Records shown -
(** A process that obtains its token and its WorkUnit. *)
Lemma process_fetched (env : Env) (fuel : nat) (supernode : string)
    (token : option Z) (n : nat) (t : Z)
    (res : PullClientAppInputsResponse) :
  let stub := servicer env supernode in
  token_source stub fuel token n t ->
  PullClientAppInputs stub {| pull_token := t |} = Returned res ->
  process env fuel supernode token =
  let r :=
    callback_executor (get_load_client_app_fn env "" None true None)
      (run_from_proto (res_run res))
      (message_from_proto (res_message res))
      (context_from_proto (res_context res)) initial in
  let pre :=
    [CreateChannel supernode true; Subscribe] ++ poll_events n
      ++ [CallPullClientAppInputs {| pull_token := t |}] ++ trace (snd r) in
  match fst r with
  | Returns (reply_message, context) =>
      let push :=
        {| push_token := t;
           push_message_proto := message_to_proto reply_message;
           push_context_proto := context_to_proto context |} in
      match PushClientAppOutputs stub push with
      | Returned _ =>
          (Returns tt, pre ++ [CallPushClientAppOutputs push; ChannelClose])
      | Raised ex =>
          (exit_outcome ex,
           pre ++ [CallPushClientAppOutputs push] ++ exit_log ex
             ++ [ChannelClose])
      end
  | Raises ex => (exit_outcome ex, pre ++ exit_log ex ++ [ChannelClose])
  | Diverges => (Diverges, pre)
  end.
Proof.
  intros stub Hsrc Hpull. rewrite process_of_try.
  unfold tried, run_clientapp_try, connect, bind. simpl server_address.
  fold stub.
  assert (Hloop :
    while_token_is_None fuel stub token
      {| trace := [CreateChannel supernode true; Subscribe];
         get_token_calls := 0 |} =
    (Returns t,
     {| trace := [CreateChannel supernode true; Subscribe] ++ poll_events n;
        get_token_calls := n |})).
  { destruct Hsrc as [t | k t Hp Hk].
    - now rewrite while_token_Some.
    - now rewrite (while_token_polls stub k 0 fuel t). }
  rewrite Hloop, run_clientapp_with_token_eq. cbv zeta.
  rewrite Hpull. cbn [trace get_token_calls].
  destruct (callback_executor _ _ _ _ initial) as [[[reply ctx] | ex |] s0];
    cbn [fst snd].
  - destruct (PushClientAppOutputs stub _); cbn [trace];
      now rewrite <- !app_assoc.
  - cbn [trace]. now rewrite <- !app_assoc.
  - cbn [trace]. now rewrite <- !app_assoc.
Qed.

What the task requires - When a line in the material above includes "Returned", report that line by copying it.

Task answer -
  PullClientAppInputs stub {| pull_token := t |} = Returned res ->
      | Returned _ =>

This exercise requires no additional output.